Definition time_out (e : time_event) (srv : bt_mesh_time_srv) : bt_mesh_time_srv := set_outs (outs srv ++ [e]) srv.

Section TimeServer.
Context {MB : MeshBuf} {MC : MeshConfig}.

Definition zone_offset_to_sec (raw_zone : Z) : Z := times_SEC_PER_MIN (raw_zone * 15).

Definition tai_to_ms (t : bt_mesh_time_tai) : Z :=
  (MSEC_PER_SEC * sec t + MSEC_PER_SEC * subsec t / SUBSEC_STEPS) mod 2 ^ FIELD_BITS.

Definition tai_is_unknown (t : bt_mesh_time_tai) : bool := (sec t =? 0) && (subsec t =? 0).

Definition tai_at (srv : bt_mesh_time_srv) (uptime : Z) : bt_mesh_time_tai :=
  let sync := tai (sync_status srv) in
  let steps := Z.quot (SUBSEC_STEPS * (uptime - sync_uptime srv)) MSEC_PER_SEC in
  if tai_is_unknown sync then sync else
  {| sec := u40 (sec sync + Z.quot steps SUBSEC_STEPS); subsec := u8 (subsec sync + steps) |}.

Definition store_state (srv : bt_mesh_time_srv) : bt_mesh_time_srv :=
  if negb SETTINGS then srv else
  time_out (TimeStored (Some {| st_role := u8 (role srv);
    time_zone_offset_new := new_offset (time_zone_change srv);
    tai_utc_delta_new := delta_new (tai_utc_change srv);
    tai_of_zone_change := zone_timestamp (time_zone_change srv);
    tai_of_delta_change := delta_timestamp (tai_utc_change srv) |})) srv.
(** The day that the entry asks for, and whether it is over. *)
Definition day_of_entry (c : conv) : res (conv * bool) :=
  if e_day (entry c) =? BT_MESH_SCHEDULER_ANY_DAY then
    let* valid := day_validation (sched_time c) (start_day (info c)) in
    Ok (on_time (set_tm_mday (start_day (info c))) c, negb valid)
  else
    let* days := get_days_in_month (tm_year (sched_time c) + TM_START_YEAR) (tm_mon (sched_time c)) in
    let c := set_entry (set_e_day (u8 (Z.min (e_day (entry c)) days)) (entry c)) c in
    let c := on_time (set_tm_mday (e_day (entry c))) c in
    Ok (c, tm_mday (sched_time c) <? tm_mday current_local).

(** The day of the week that the entry asks for. *)
Definition weekday_of_entry (c : conv) (day_ovflw : bool) : res (conv * bool) :=
  let wday := tm_wday (sched_time c) in
  if negb (Z.land (e_day_of_week (entry c)) (BIT wday) =? 0) then Ok (c, day_ovflw) else
  if e_day (entry c) =? BT_MESH_SCHEDULER_ANY_DAY then
    let rest_wday := Z.shiftr (e_day_of_week (entry c)) wday in
    let delta := if ctrue rest_wday then u32_count_trailing_zeros rest_wday
                 else u32_count_trailing_zeros (e_day_of_week (entry c)) + WEEKDAY_CNT - wday in
    let c := on_info (set_start_day (start_day (info c) + delta)) c in
    let c := on_time (set_tm_mday (start_day (info c))) c in
    let* valid := day_validation (sched_time c) (start_day (info c)) in
    Ok (c, if valid : bool then day_ovflw else true)
  else Ok (c, true).
(** *** Months and years *)

Lemma month_stage y mo d h mi s w yd ds c sy sm sd sh smi ss : 0 <= sm <= 12 ->
  let st := St (T y mo d h mi s w yd ds) (I c sy sm sd sh smi ss) in
  (exists m, sm <= m < 12 /\ Z.testbit (e_month e) m = true /\ (forall i, sm <= i < m -> Z.testbit (e_month e) i = false) /\
    let c' := (m =? tm_mon cur) && (y =? tm_year cur) in
    handlers cur MONTH_STAGE st =
      Ok (St (T y m d h mi s w yd ds) (I c' sy sm (if c' then tm_mday cur else 1) sh smi ss), DAY_STAGE)) \/
  ((forall i, sm <= i < 12 -> Z.testbit (e_month e) i = false) /\
    handlers cur MONTH_STAGE st = Ok (St (T y mo d h mi s w yd ds) (I c (sy + 1) sm sd sh smi ss), YEAR_STAGE)).
Proof.
  intros Hsm st. pose proof (pl_month e He) as Hm. cbn [handlers]. unfold month_handler. cbn [st St entry info I start_month].
  set (x := Z.land (e_month e) (Z.shiftl (BIT_MASK 12) sm)).
  assert (Hx : forall i, sm <= i -> Z.testbit x i = Z.testbit (e_month e) i).
  { intros i Hi. unfold x. change (BIT_MASK 12) with (Z.ones 12). rewrite Z.land_spec, Z.shiftl_spec by lia.
    destruct (decide (i - sm < 12)); [by rewrite Z.ones_spec_low, andb_true_r by lia|].
    by rewrite (bits_testbit_high 12 (e_month e)) by (lia || split; lia). }
  assert (Hlow : forall i, 0 <= i < sm -> Z.testbit x i = false).
  { intros i Hi. unfold x. rewrite Z.land_spec, Z.shiftl_spec_low, andb_false_r by lia. done. }
  assert (Hr : 0 <= x < 2 ^ 12) by (apply (bits_land 12); [lia|split; lia]).
  destruct (Z.eqb_spec x 0) as [E0|E0].
  - right. split; [|reflexivity]. intros i Hi. rewrite <- Hx, E0 by lia. apply Z.bits_0.
  - left. destruct (count_trailing_zeros_spec x) as (Hc & Hb & Hl); [lia|]. set (m := u32_count_trailing_zeros x) in *.
    assert (sm <= m) by (destruct (Z_lt_ge_dec m sm); [rewrite Hlow in Hb by lia; done|lia]).
    assert (m < 12) by (destruct (Z_lt_ge_dec m 12); [done|rewrite (bits_testbit_high 12 x) in Hb by (done || lia); done]).
    exists m. split; [lia|]. split; [by rewrite <- Hx|]. split; [|reflexivity]. intros i Hi. rewrite <- Hx by lia. apply Hl. lia.
Qed.

(** The year that the entry describes from the current one on. *)
Definition entry_year : Z := tm_year cur + (e_year e - tm_year cur) mod 100.

Lemma year_any y mo d h mi s w yd ds c sy sm sd sh smi ss : e_year e = BT_MESH_SCHEDULER_ANY_YEAR ->
  handlers cur YEAR_STAGE (St (T y mo d h mi s w yd ds) (I c sy sm sd sh smi ss)) =
    Ok (St (T sy mo d h mi s w yd ds) (I c sy (if sy =? tm_year cur then tm_mon cur else 0) sd sh smi ss), MONTH_STAGE).
Proof. intros E. cbn [handlers]. unfold year_handler. cbn [St entry info I start_year]. rewrite E, Z.eqb_refl, andb_false_r. reflexivity. Qed.

Lemma year_fixed y mo d h mi s w yd ds c sm sd sh smi ss : e_year e <> BT_MESH_SCHEDULER_ANY_YEAR ->
  handlers cur YEAR_STAGE (St (T y mo d h mi s w yd ds) (I c (tm_year cur) sm sd sh smi ss)) =
    Ok (St (T entry_year mo d h mi s w yd ds)
          (I c (tm_year cur) (if entry_year =? tm_year cur then tm_mon cur else 0) sd sh smi ss), MONTH_STAGE).
Proof.
  intros E. cbn [handlers]. unfold year_handler. cbn [St entry info I start_year]. rewrite Z.eqb_refl. cbn [negb andb].
  destruct (Z.eqb_spec (e_year e) BT_MESH_SCHEDULER_ANY_YEAR); [done|]. pose proof cur_year. pose proof (pl_year e He).
  unfold BT_MESH_SCHEDULER_ANY_YEAR in *. rewrite Z.rem_mod_nonneg by lia. pose proof (Z.mod_pos_bound (tm_year cur) 100).
  rewrite (u8_small (_ mod _)) by lia. replace (u8 _) with ((e_year e - tm_year cur) mod 100); [reflexivity|].
  rewrite u8_small by (destruct (Z.leb_spec (tm_year cur mod 100) (e_year e)); lia).
  destruct (Z.leb_spec (tm_year cur mod 100) (e_year e)); Z.to_euclidean_division_equations; lia.
Qed.

Lemma year_error y mo d h mi s w yd ds c sy sm sd sh smi ss : e_year e <> BT_MESH_SCHEDULER_ANY_YEAR -> sy <> tm_year cur ->
  handlers cur YEAR_STAGE (St (T y mo d h mi s w yd ds) (I c sy sm sd sh smi ss)) =
    Ok (St (T y mo d h mi s w yd ds) (I c sy sm sd sh smi ss), ERROR_STAGE).
Proof.
  intros E Hs. cbn [handlers]. unfold year_handler. cbn [St entry info I start_year].
  destruct (Z.eqb_spec sy (tm_year cur)); [done|]. destruct (Z.eqb_spec (e_year e) BT_MESH_SCHEDULER_ANY_YEAR); [done|]. reflexivity.
Qed.

(** *** The first point in time *)

Definition described (y mo d h mi s : Z) : Prop :=
  100 <= y /\ 0 <= mo < 12 /\ 1 <= d <= month_days y mo /\ clock_range h mi s /\
  date_matches e y mo d /\ clock_matches e h mi s /\ (e_year e = BT_MESH_SCHEDULER_ANY_YEAR \/ y < tm_year cur + 100).
Definition before (y mo d k y' mo' d' k' : Z) : Prop :=
  y < y' \/ y = y' /\ (mo < mo' \/ mo = mo' /\ (d < d' \/ d = d' /\ k < k')).
Definition after_cur (y mo d h mi s : Z) : Prop :=
  before (tm_year cur) (tm_mon cur) (tm_mday cur) cur_clock y mo d (clock h mi s).

Definition best (y mo d h mi s : Z) : Prop :=
  described y mo d h mi s /\ after_cur y mo d h mi s /\
  forall y' mo' d' h' mi' s', described y' mo' d' h' mi' s' -> after_cur y' mo' d' h' mi' s' ->
    ~ before y' mo' d' (clock h' mi' s') y mo d (clock h mi s).
Definition nothing : Prop := forall y mo d h mi s, described y mo d h mi s -> ~ after_cur y mo d h mi s.

Definition ends (k : nat) (c : conv) (s : stage) : Prop :=
  (exists y mo d h mi se, best y mo d h mi se /\ finals k c s y mo d h mi se) \/
  (nothing /\ exists t i, reach k c s (St t i) ERROR_STAGE).

Lemma ends_reach k k' c s c1 s1 : reach k c s c1 s1 -> ends k' c1 s1 -> ends (k + k') c s.
Proof.
  intros E [(y & mo & d & h & mi & se & Hb & Hf)|(Hn & t & i & Hr)].
  - left. exists y, mo, d, h, mi, se. split; [done|]. by eapply finals_reach.
  - right. split; [done|]. exists t, i. by eapply reach_trans.
Qed.

Lemma ends_step k c s c1 s1 : handlers cur s c = Ok (c1, s1) -> ends k c1 s1 -> ends (S k) c s.
Proof. intros E H. change (S k) with (1 + k)%nat. eapply ends_reach; [|exact H]. econstructor; [exact E|constructor]. Qed.

Lemma ends_mono k k' c s : ends k c s -> (k <= k')%nat -> ends k' c s.
Proof. intros H Hk. replace k' with (k' - k + k)%nat by lia. eapply ends_reach; [constructor|exact H]. Qed.

(** The first day of the first month from [sm] on, when nothing is before it. *)
Lemma month_best y sm m :
  100 <= y -> 0 <= sm <= m -> m < 12 -> year_matches e y -> e_year e = BT_MESH_SCHEDULER_ANY_YEAR \/ y < tm_year cur + 100 ->
  Z.testbit (e_month e) m = true -> (forall i, sm <= i < m -> Z.testbit (e_month e) i = false) ->
  tm_year cur < y \/ tm_year cur = y /\ tm_mon cur < m ->
  (forall y' mo' d' h' mi' s', described y' mo' d' h' mi' s' -> after_cur y' mo' d' h' mi' s' -> y < y' \/ y = y' /\ sm <= mo') ->
  best y m (first_day y m) first_hour first_minute first_second.
Proof.
  intros Hy Hsm Hm Hym Hwin Hb Hl Hafter Hno. destruct (first_day_spec y m) as (Hd & Hdm & Hdl); [lia|]. split; [|split].
  - split; [done|]. split; [lia|]. split; [done|]. split; [apply first_clock_range|]. split; [done|]. split; [apply first_clock_matches|done].
  - unfold after_cur, before. lia.
  - intros y' mo' d' h' mi' s' Hdes Haf Hbef. specialize (Hno _ _ _ _ _ _ Hdes Haf).
    destruct Hdes as (_ & _ & Hd' & Hr' & (_ & Hb' & Hdm') & Hm' & _).
    assert (Hmo : y' = y -> m <= mo') by (intros ->; destruct (Z_lt_ge_dec mo' m); [rewrite Hl in Hb' by lia; done|lia]).
    assert (Hday : y' = y -> mo' = m -> first_day y m <= d') by (intros -> ->; apply Hdl; [lia|done]).
    pose proof (first_clock_least _ _ _ Hr' Hm'). unfold before in Hbef. lia.
Qed.

(** The months behind the current one. *)
Lemma month_later y mo d h mi s w yd ds c sy sm sd sh smi ss :
  100 <= y -> 0 <= sm <= 12 -> year_matches e y -> e_year e = BT_MESH_SCHEDULER_ANY_YEAR \/ y < tm_year cur + 100 ->
  tm_year cur < y \/ tm_year cur = y /\ tm_mon cur < sm ->
  (forall y' mo' d' h' mi' s', described y' mo' d' h' mi' s' -> after_cur y' mo' d' h' mi' s' -> y < y' \/ y = y' /\ sm <= mo') ->
  let st := St (T y mo d h mi s w yd ds) (I c sy sm sd sh smi ss) in
  ends 6 st MONTH_STAGE \/
  ((forall i, sm <= i < 12 -> Z.testbit (e_month e) i = false) /\
    handlers cur MONTH_STAGE st = Ok (St (T y mo d h mi s w yd ds) (I c (sy + 1) sm sd sh smi ss), YEAR_STAGE)).
Proof.
  intros Hy Hsm Hym Hwin Hlater Hno st.
  destruct (month_stage y mo d h mi s w yd ds c sy sm sd sh smi ss Hsm) as [(m & Hm & Hb & Hl & E)|H]; [|by right].
  left. left. eexists _, _, _, _, _, _. split; [apply (month_best y sm m); [done|lia|lia|done..|lia|done]|]. cbv zeta in E.
  assert (Hne : (m =? tm_mon cur) && (y =? tm_year cur) = false).
  { apply andb_false_iff. destruct Hlater; [right|left]; apply Z.eqb_neq; lia. }
  rewrite Hne in E. eapply finals_step; [exact E|]. apply day_fast; lia.
Qed.

Lemma some_month : exists i, 0 <= i < 12 /\ Z.testbit (e_month e) i = true.
Proof.
  pose proof (pl_month e He) as Hm. destruct (count_trailing_zeros_spec (e_month e)) as (Hr & Hb & _); [lia|].
  exists (u32_count_trailing_zeros (e_month e)). split; [|done]. destruct (Z_lt_ge_dec (u32_count_trailing_zeros (e_month e)) 12); [lia|].
  rewrite (bits_testbit_high 12) in Hb by (lia || split; lia). done.
Qed.

(** A year behind the current one. *)
Lemma month_of_later_year y mo d h mi s w yd ds c sy sd sh smi ss :
  tm_year cur < y -> year_matches e y -> e_year e = BT_MESH_SCHEDULER_ANY_YEAR \/ y < tm_year cur + 100 ->
  (forall y' mo' d' h' mi' s', described y' mo' d' h' mi' s' -> after_cur y' mo' d' h' mi' s' -> y <= y') ->
  ends 6 (St (T y mo d h mi s w yd ds) (I c sy 0 sd sh smi ss)) MONTH_STAGE.
Proof.
  intros Hy Hym Hwin Hno. pose proof cur_year.
  destruct (month_later y mo d h mi s w yd ds c sy 0 sd sh smi ss) as [|[Hz _]]; [lia|lia|done|done|by left| |done|].
  - intros y' mo' d' h' mi' s' Hd Ha. specialize (Hno _ _ _ _ _ _ Hd Ha). destruct Hd as (_ & ? & _). lia.
  - destruct some_month as (i & Hi & Hb). rewrite Hz in Hb by lia. done.
Qed.

(** Nothing is left in the current year. *)
Lemma year_over y mo d h mi s w yd ds c sm sd sh smi ss :
  (forall y' mo' d' h' mi' s', described y' mo' d' h' mi' s' -> after_cur y' mo' d' h' mi' s' -> tm_year cur < y') ->
  year_matches e (tm_year cur) ->
  ends 7 (St (T y mo d h mi s w yd ds) (I c (tm_year cur + 1) sm sd sh smi ss)) YEAR_STAGE.
Proof.
  intros Hno Hym. destruct (decide (e_year e = BT_MESH_SCHEDULER_ANY_YEAR)) as [E|E].
  - eapply ends_step; [by apply year_any|]. destruct (Z.eqb_spec (tm_year cur + 1) (tm_year cur)); [lia|].
    apply month_of_later_year; [lia|by left|by left|]. intros. assert (tm_year cur < y') by eauto. lia.
  - right. split; [|eexists _, _; econstructor; [apply year_error; [done|lia]|constructor]].
    intros y' mo' d' h' mi' s' Hd Ha. specialize (Hno _ _ _ _ _ _ Hd Ha). destruct Hd as (_ & _ & _ & _ & (Hy & _) & _ & Hwin).
    destruct Hym as [|Hym]; [done|]. destruct Hy as [|Hy]; [done|]. destruct Hwin as [|Hwin]; [done|].
    rewrite <- Hym in Hy. Z.to_euclidean_division_equations. lia.
Qed.

(** The current year behind the current month. *)
Lemma month_next_ends mo d h mi s w yd ds c sd sh smi ss :
  (forall y' mo' d' h' mi' s', described y' mo' d' h' mi' s' -> after_cur y' mo' d' h' mi' s' ->
    tm_year cur < y' \/ tm_year cur = y' /\ tm_mon cur + 1 <= mo') ->
  year_matches e (tm_year cur) ->
  ends 8 (St (T (tm_year cur) mo d h mi s w yd ds) (I c (tm_year cur) (tm_mon cur + 1) sd sh smi ss)) MONTH_STAGE.
Proof.
  intros Hno Hym. pose proof (ok_mon cur Hcur). pose proof cur_year.
  destruct (month_later (tm_year cur) mo d h mi s w yd ds c (tm_year cur) (tm_mon cur + 1) sd sh smi ss) as [H1|[Hz E]];
    [lia|lia|done|right; lia|right; lia|done|eapply ends_mono; [exact H1|lia]|].
  eapply ends_step; [exact E|]. apply year_over; [|done]. intros y' mo' d' h' mi' s' Hd Ha. specialize (Hno _ _ _ _ _ _ Hd Ha).
  destruct Hno as [|[-> Hle]]; [done|]. destruct Hd as (_ & Hmo & _ & _ & (_ & Hb & _) & _). rewrite Hz in Hb by lia. done.
Qed.

(** The current month. *)
Lemma day_slow_ends d h mi s w yd ds sh smi ss :
  Z.testbit (e_month e) (tm_mon cur) = true -> year_matches e (tm_year cur) ->
  (date_matches e (tm_year cur) (tm_mon cur) (tm_mday cur) -> repeats) ->
  ends 360 (St (T (tm_year cur) (tm_mon cur) d h mi s w yd ds) (I true (tm_year cur) (tm_mon cur) (tm_mday cur) sh smi ss)) DAY_STAGE.
Proof.
  intros Hb Hym Hrep. pose proof (ok_mon cur Hcur). pose proof cur_year.
  destruct (day_slow d h mi s w yd ds (tm_year cur) (tm_mon cur) sh smi ss)
    as [(d' & h' & mi' & s' & (Hin & Hla & Hl) & Hf)|(Hn & d' & h' & mi' & s' & w' & yd' & ds' & sd' & sh' & smi' & ss' & Hr)].
  - intros [E|E]; [by left|]. apply Hrep. split; [done|]. split; [done|]. destruct (pl_day e He) as [E0|[Hd Hw]].
    + unfold BT_MESH_SCHEDULER_ANY_DAY in E0. pose proof cur_mday. lia.
    + split; [by right|by apply all_weekdays].
  - left. eexists _, _, _, _, _, _. split; [|eapply finals_mono; [exact Hf|lia]]. destruct Hin as (H1 & H2 & H3 & H4). split; [|split].
    + split; [done|]. split; [done|]. split; [done|]. split; [done|]. split; [done|]. split; [done|]. right. lia.
    + unfold after_cur, before. unfold later_in_month in Hla. lia.
    + intros y2 mo2 d2 h2 mi2 s2 (_ & _ & Hd2 & Hr2 & (_ & _ & Hdm2) & Hm2 & _) Ha Hbef. unfold after_cur, before in *.
      assert (Heq : y2 = tm_year cur /\ mo2 = tm_mon cur) by lia. destruct Heq as [-> ->].
      specialize (Hl d2 h2 mi2 s2). unfold in_month, later_in_month in Hl. destruct Hl; [done|lia|lia|lia].
  - change 360%nat with (352 + 8)%nat. eapply ends_reach; [exact Hr|]. apply month_next_ends; [|done].
    intros y2 mo2 d2 h2 mi2 s2 (_ & _ & Hd2 & Hr2 & (_ & _ & Hdm2) & Hm2 & _) Ha. destruct (decide (y2 = tm_year cur /\ mo2 = tm_mon cur)) as [[-> ->]|];
      [|unfold after_cur, before in Ha; lia].
    exfalso. apply (Hn d2 h2 mi2 s2); [done|]. unfold after_cur, before in Ha. unfold later_in_month. lia.
Qed.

• _What this task involves_: Task for the records above: copy every line in which the word "that" occurs.

• _Answer section_:
(** The day that the entry asks for, and whether it is over. *)
(** The day of the week that the entry asks for. *)
(** The year that the entry describes from the current one on. *)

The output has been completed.